| 8/29/2016 11:33:00 AM

La paz es solo el inicio del país que soñamos

Foto: 123RF

La paz no puede reducirse a discursos, presentaciones, vídeos elaborados o debates que se quedan al interior de los auditorios universitarios.... Debemos asumir el reto de vivir la paz desde la práctica, desde el hacer y el actuar, para así combatir lo que inició la violencia y evitar que se repita.

Lograr la paz en Colombia representa un desafío descomunal, y no solo en lo relativo a la desmovilización de los guerrilleros o al cese final de las hostilidades, sino por un reto aún mayor: transformar toda esta esperanza y alegría que nos embarga a los colombianos en fuerzas para vencer los demás obstáculos que atraviesa nuestro país, esos que desde hace casi 60 años provocaron el inicio de la violencia.

Está claro que todo paso pequeño o grande para mejorar nuestro convivir es bienvenido, pero atacar el problema desde la raíz es una responsabilidad de todos. Sin excepciones.

Vencer la corrupción, la llamada economía criminal, la pobreza y la desigualdad, que tanto han aquejado a nuestro país, también debe ser una prioridad paralela a la aplicación de la paz, si se tiene en cuenta que fueron estos problemas los que hicieron levantar en armas a los grupos que tanto daño le han hecho a poblaciones y a la imagen de Colombia.

Esto también implica un cambio de cultura en todos nosotros, una incluyente y tolerante que debe ser impulsada desde todos los sectores, especialmente desde la Academia, una plataforma enorme en donde sus actores tenemos una responsabilidad mayúscula tanto en su sensibilización como en la adopción de aquellas personas que después de estar en la guerra quieren reintegrarse a la sociedad civil.

Por ese motivo, la paz no puede reducirse a discursos, presentaciones, vídeos elaborados o debates que se quedan al interior de los auditorios universitarios. Son acciones válidas y necesarias, pero también debemos asumir el reto de vivir la paz desde la práctica, desde el hacer y el actuar, para así combatir lo que inició la violencia y evitar que se repita.

El proceso de paz es un hecho histórico que tiene que ser contado y de manera profesional. Ese es otro de los puntos en los que la Academia es clave. En todas la universidades existen cientos de escritos y miles de reflexiones sobre el tema, que pueden ayudar en este sentido.

A eso se suma la construcción constante de espacios de reflexión de los actores académicos, de la mano del Gobierno y el sector privado, para modificar nuestra percepción de los actores de la guerra y ofrecer opciones de crecimiento a los desmovilizados para evitar su recaída en actividades delictivas.

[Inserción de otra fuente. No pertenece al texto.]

(** * APSVIZ UI data service: the data-access helper and its two endpoints

    A shallow embedding of [src/pg_utils.py] (class [PGUtils]) and of the two
    request handlers of [src/server.py].  The database driver, the clock and
    the file system are an interface ([Driver]) over an abstract world; every
    call through that interface is recorded in a trace, most recent event
    first, so that statements about what was run, and in which order, can be
    read off the final state. *)

From Stdlib Require Import String Ascii List ZArith Lia Bool DecimalString.
Import ListNotations.
Open Scope string_scope.

(** ** Python values and exceptions *)

#[local] Set Warnings "-register-all".

(** The values the modelled code handles: [None], booleans, integers,
    strings, tuples (database rows), lists (what [fetchall] returns, and
    JSON arrays), dictionaries with string keys (JSON objects), and
    objects of a type that is no container (a float, a [Decimal], a
    date): of these the name of the type and the truth value are kept. *)
Inductive pyobj : Type :=
| PyNone
| PyBool (b : bool)
| PyInt (z : Z)
| PyStr (s : string)
| PyTuple (xs : list pyobj)
| PyList (xs : list pyobj)
| PyDict (items : list (string * pyobj))
| PyObject (type_name : string) (truth : bool).

(** A row is the content of a tuple. *)
Definition row : Type := list pyobj.

(** The exceptions of the [Exception] hierarchy that the modelled code can
    meet; each carries its message ([str(e)]).  All of them are caught by
    [except Exception]. *)
Inductive exn : Type :=
| TypeError (msg : string)
| IndexError (msg : string)
| AttributeError (msg : string)
| DatabaseError (msg : string)
| OSError (msg : string)
| KeyError (msg : string)
| ValueError (msg : string).

Definition exn_str (e : exn) : string :=
  match e with
  | TypeError m | IndexError m | AttributeError m
  | DatabaseError m | OSError m | KeyError m | ValueError m => m
  end.

Inductive result (A : Type) : Type :=
| Ok (a : A)
| Err (e : exn).
Arguments Ok {A} a.
Arguments Err {A} e.

(** Truth value of an object, as [if x:] and [not x] compute it. *)
Definition truthy (o : pyobj) : bool :=
  match o with
  | PyNone => false
  | PyBool b => b
  | PyInt z => negb (z =? 0)%Z
  | PyStr s => negb (String.length s =? 0)%nat
  | PyTuple xs | PyList xs => negb (length xs =? 0)%nat
  | PyDict items => negb (length items =? 0)%nat
  | PyObject _ truth => truth
  end.
(* ===== verification/Prelude.v ===== *)
(** * teetls: a verification library

    teetls (src/, Go) is TLS 1.3 in the manner of RFC 8998 (SM2, SM3, SM4-GCM)
    whose certificates carry Hygon CSV attestation evidence.  This library
    models the program function by function and proves what each part promises
    and what they promise together.

    ** The program and its model

    Bottom up; each file models the source it names.

    - Prelude (this file): bytes, slices, big- and little-endian integers, Go's
      errors ([error], with wrapping and [errors.Join]), results with panics
      ([result]: [Ok], [Err], [Panic]) and stateful computations ([stM]), with
      their notations ([x <- m; k], [reject_if], [<?>] to wrap an error), the
      tactics [inv_ok], [inv_stm], [zbool], [zlia] and the predicates [decides]
      and [rdecides] (a computation that succeeds exactly when a proposition
      holds).
    - NetIO: [net.Conn] as a record (bytes received, bytes sent, outcomes of the
      coming writes, deadline and close flags), [io.ReadFull], [writeFull].
    - Gcm: [cipher.AEAD] and GCM over any block cipher, with the laws the record
      layer needs.  Gmsm, Gx509: github.com/tjfoc/gmsm (sm2, sm3, sm4, x509) and
      x/crypto/hkdf as classes with laws, since they are not under src/.  Toy:
      small lawful instances of these classes, which the witnesses compute with.
    - Record: record.go.  Framing: handshake.go, the messages, their fragments
      and the transcript.  KeySchedule: handshake.go, keys, ECDHE, HKDF, tags.
    - GoLib, Asn1: the parts of Go's standard library that are used (strings,
      hex, paths, files; DER).
    - CsvReport, CsvVerify, CsvMock, CsvClient: pkg/csvattest (report.go and the
      parsers of verify.go; verify.go; mock.go; client.go, platform.go and the
      ioctl files).  The operating system is the record [platformOps].
    - Evidence: evidence.go.  Provider: provider.go.  Cert: cert.go.  Config:
      config.go, with the certificate cache.  SharedCache: the cache of one
      configuration under any number of goroutines, in small steps
      ([cache_advance], [cache_step]).  Verifier: verifier.go.
    - Handshake: handshake.go, [ClientHandshakeContext] and
      [ServerHandshakeContext].  The state [World] is the connection, the cache,
      the entropy, the provider's own state and the log.
    - Conn: conn.go.  The state is the record [Conn] with the source's fields;
      an operation is one atomic step.
    - Goroutines: conn.go again, for any number of goroutines: [advance] takes
      one small step of [Handshake], [Read], [Write] or [Close], over the shared
      state [Shared], and [sys_step] interleaves them.
    - Transport: transport.go.

    ** What the theorems show

    - Records (Record, Framing): what is sealed is opened and nothing else is;
      both ends of a direction stay in step; no nonce repeats; messages survive
      fragmentation; transcripts determine their messages; the loops end.
    - Keys (KeySchedule): point encoding and decoding are inverse, the two sides
      derive one secret.
    - Attestation (CsvReport to CsvClient, Evidence, Provider, Config, Verifier):
      the verifier accepts exactly the peers of the specification [peer_valid]
      (binding to the key, PEK signature, certificate chain from a root of the
      local configuration, measurement policy); generated certificates meet it;
      the client gives back every resource and no secret.
    - The shared cache (SharedCache): concurrent calls refine atomic ones, and a
      certificate is replaced only when it is of no more use.
    - The handshake against its contract (Session): [client_accepts] and
      [server_accepts] are what a side that returns has checked and sent; two
      sides with the same messages hold the same keys.
    - The handshake against any peer (Effects): no panic, no damage to the
      connection.  [runs] is the program logic of that file; what it asks of the
      third-party code and of the configured provider is [NoPanics] and
      [provider_safe], which the hardware provider is shown to meet.
    - The handshake between honest sides (Honest): it completes.
    - The connection (ConnState): the invariant [conn_inv] of all states that the
      steps [conn_trans] reach, and what no step undoes ([conn_evolves]).
    - The stream (Stream, Duplex): [Read] refines the reader of an abstract
      stream ([took]); integrity and truncation; every outcome of [Write];
      delivery; a read and a write commute.
    - Many goroutines on a connection (Exclusion, Progress, Linear): the
      invariant [sys_inv] of every interleaving, no data race, one handshake, no
      deadlock, every call returns; and once the handshake is done the small
      steps refine the atomic operations of Conn (linearizability), so that the
      theorems about those hold of concurrent use.
    - The whole (Channel, Transport): from two configurations to a delivered
      stream; what a dial leaves behind; the early checks.

    ** Integers, bounds and fuel

    Machine integers are [Z] with their wrap-around written out where the code
    can reach it (64-bit lengths and sequence numbers in Record, 16- and 24-bit
    fields in Framing).  Slice expressions and [make] that may panic are
    [gslice], [gmake].  The loops over a connection or over data take as fuel one
    more than the bytes at hand; every round takes at least one of them, and
    [ErrOutOfFuel] is shown not to be their own result (Framing for the messages,
    Stream for [Read] and [Write]).

    ** Not modelled

    The system calls behind [platformOps] and the sockets behind [net.Conn];
    cryptographic hardness (the theorems say which records and messages are
    accepted, not that nobody can make them); Go's memory model below the steps
    of Goroutines and SharedCache, which are sequentially consistent (as they are for a program
    without data races, see [conn_race_free]), the interleaving inside a
    handshake function, which has the raw connection to itself, and the
    goroutine of a dial, which is an event of the dial; deadlines are flags, and
    their expiry, like the effect of [Close] on a read that is under way, is
    part of what the raw connection is scripted to deliver (NetIO);
    [LocalAddr], [RemoteAddr] and what net/http does with the transport. *)

From Stdlib Require Export ZArith Lia.
From Stdlib Require Export Strings.Byte.
From stdpp Require Export base numbers option strings gmap list.

Set Default Proof Using "Type".
Set Warnings "-register-all".

#[global] Open Scope Z_scope.

(** ** Bytes *)

Abbreviation bytes := (list Byte.byte).

(** Go's conversion [byte(z)] of an integer keeps the low eight bits. *)
Definition byte_of_Z (z : Z) : Byte.byte :=
  default x00 (Byte.of_N (Z.to_N (z mod 256))).

Definition byte_to_Z (b : Byte.byte) : Z := Z.of_N (Byte.to_N b).

#[global] Instance byte_eq_dec : EqDecision Byte.byte := Byte.byte_eq_dec.

(** ** Errors

    [errors.New] makes a leaf, [fmt.Errorf] a node that keeps its format
    string and its arguments.  A [%w] argument is unwrapped by [errors.Is],
    a [%v] argument is not.  [errors.Join] is the third constructor. *)
Inductive error :=
| ErrNew (msg : string)
| Errorf (fmt : string) (args : list farg)
| JoinError (errs : list error)
with farg :=
| FInt (z : Z)
| FStr (s : string)
| FStrs (l : list string)
| FBytes (b : bytes)
| FWrap (e : error)
| FErr (e : error).

(** Two sentinels are the same pointer exactly when they were created with
    the same text: every sentinel of the program has its own text. *)
Definition same_error (e target : error) : bool :=
  match e, target with
  | ErrNew a, ErrNew b => String.eqb a b
  | _, _ => false
  end.

(** [errors.Is] *)
Fixpoint errors_is (e target : error) {struct e} : bool :=
  same_error e target ||
  match e with
  | ErrNew _ => false
  | Errorf _ args =>
      existsb (fun a => match a with FWrap e' => errors_is e' target | _ => false end) args
  | JoinError es => existsb (fun e' => errors_is e' target) es
  end.

(** [errors.Join] drops nil errors and is nil when nothing is left. *)
Definition errors_join (es : list (option error)) : option error :=
  match omap id es with
  | [] => None
  | es' => Some (JoinError es')
  end.

(** ** Results

    A Go call returns a value or an error, or panics. *)
Inductive result (A : Type) :=
| Ok (a : A)
| Err (e : error)
| Panic.
Arguments Ok {A} a.
Arguments Err {A} e.
Arguments Panic {A}.

#[global] Instance result_ret : MRet result := fun A a => Ok a.
#[global] Instance result_bind : MBind result := fun A B f m =>
  match m with Ok a => f a | Err e => Err e | Panic => Panic end.
#[global] Instance result_fmap : FMap result := fun A B f m =>
  match m with Ok a => Ok (f a) | Err e => Err e | Panic => Panic end.

(** A state-passing computation: the state survives an error and a panic,
    as the memory a Go function wrote before it returned does. *)
Definition stM (S A : Type) : Type := S -> result A * S.

#[global] Instance stM_ret {S} : MRet (stM S) := fun A a s => (Ok a, s).
#[global] Instance stM_bind {S} : MBind (stM S) := fun A B f m s =>
  match m s with
  | (Ok a, s') => f a s'
  | (Err e, s') => (Err e, s')
  | (Panic, s') => (Panic, s')
  end.

Definition lift {S A} (r : result A) : stM S A := fun s => (r, s).
Definition get_st {S} : stM S S := fun s => (Ok s, s).
Definition put_st {S} (s' : S) : stM S unit := fun _ => (Ok tt, s').

(** [if err != nil { return fmt.Errorf("ctx: %w", err) }] *)
Class MapErr (M : Type -> Type) := map_err : forall {A}, (error -> error) -> M A -> M A.
#[global] Instance result_map_err : MapErr result := fun A f m =>
  match m with Err e => Err (f e) | _ => m end.
#[global] Instance stM_map_err {S} : MapErr (stM S) := fun A f m s =>
  match m s with
  | (Err e, s') => (Err (f e), s')
  | r => r
  end.

Definition wrapf (fmt : string) (e : error) : error := Errorf fmt [FWrap e].

Declare Scope go_scope.
Delimit Scope go_scope with go.
#[global] Open Scope go_scope.
Notation "m <?> s" := (map_err (wrapf s%string) m)
  (at level 63, left associativity) : go_scope.
(** [if c { return err }] *)
Class Throw (M : Type -> Type) := throw : forall {A}, error -> M A.
#[global] Instance result_throw : Throw result := fun A e => Err e.
#[global] Instance stM_throw {S} : Throw (stM S) := fun A e s => (Err e, s).
Notation "'reject_if' c 'with' e ; k" := (if c then throw e else k)
  (at level 100, c at level 99, e at level 99, k at level 200, right associativity,
   format "'reject_if'  c  'with'  e ;  '/' k") : go_scope.

Definition is_ok {A} (r : result A) : bool :=
  match r with Ok _ => true | _ => false end.
Definition no_panic {A} (r : result A) : Prop := r <> Panic.

(** ** Lengths

    Every Go length is an [int]; a slice in memory is far shorter than 2^63,
    so lengths and indices are unbounded [Z]. *)
Definition zlen {A} (l : list A) : Z := Z.of_nat (length l).

Lemma zlen_nil {A} : zlen (@nil A) = 0.
Proof. reflexivity. Qed.
Lemma read_encrypted_record_rx s :
  match read_encrypted_record s with
  | (Ok _, s') => (length (conn_rx s'.1) < length (conn_rx s.1))%nat
  | (r, _) => r <> Err ErrOutOfFuel
  end.
Proof.
  unfold read_encrypted_record, mbind, stM_bind, map_err, stM_map_err. rewrite on_fst_read_full.
  destruct (read_full RecordHeaderLen s.1) as [[header|e|] c1] eqn:E1; cbn [fst snd];
    [|done|by pose proof (read_full_no_panic RecordHeaderLen s.1) as Hp; rewrite E1 in Hp].
  apply read_full_Ok in E1 as (Hl & Hrx & _); [|done].
  destruct (negb _); [done|]. destruct (_ || _); [done|]. rewrite on_fst_read_full.
  pose proof (read_full_rx_len (be_uint (slice header 3 5)) c1) as Hle. cbn [fst snd] in *.
  destruct (read_full (be_uint (slice header 3 5)) c1) as [[payload|e|] c2] eqn:E2; cbn [fst snd] in *;
    [|done|by pose proof (read_full_no_panic (be_uint (slice header 3 5)) c1) as Hp; rewrite E2 in Hp].
  unfold reader_unseal, on_snd. destruct (Unseal (header ++ payload) (hr_cipher s.2)) as [[[t p]|e|] rc'];
    [|done|done].
  destruct (negb _); [done|]. cbn. rewrite Hrx, length_app. unfold zlen, RecordHeaderLen in Hl. lia.
Qed.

Pero, ¿de verdad estamos preparados para recibir a unos 8.000  excombatientes en nuestras aulas?, ¿cómo abordaremos este tema con los docentes?, ¿cómo lo haremos con los estudiantes que ya están con nosotros? y ¿cómo asumiremos la demanda de las personas, no necesariamente los que vienen del conflicto, que ahora no pueden acceder a la educación superior? Preguntas relevantes para nosotros los educadores.

Es claro que todos le estamos apostando, pero necesitamos acciones claras y contundentes en todo el país. Una cosa es ver el conflicto desde nuestras ciudades grandes, a verlo desde las regiones, donde por años el Estado colombiano ha estado ausente. Debemos vencer el desconocimiento en torno al proceso de paz y sus acuerdos y hacerlo de manera objetiva desde las Universidades.

Como hemos visto, los desafíos son enormes, incluso en otros temas tan complejos y debatidos como la justicia, la reparación a las víctimas y el desarrollo del posacuerdo, pero es mejor tener retos que no tenerlos. Estamos a puertas de iniciar el país que soñamos.

Por: Fernando Laverde, rector de la Fundación Universitaria del Área Andina.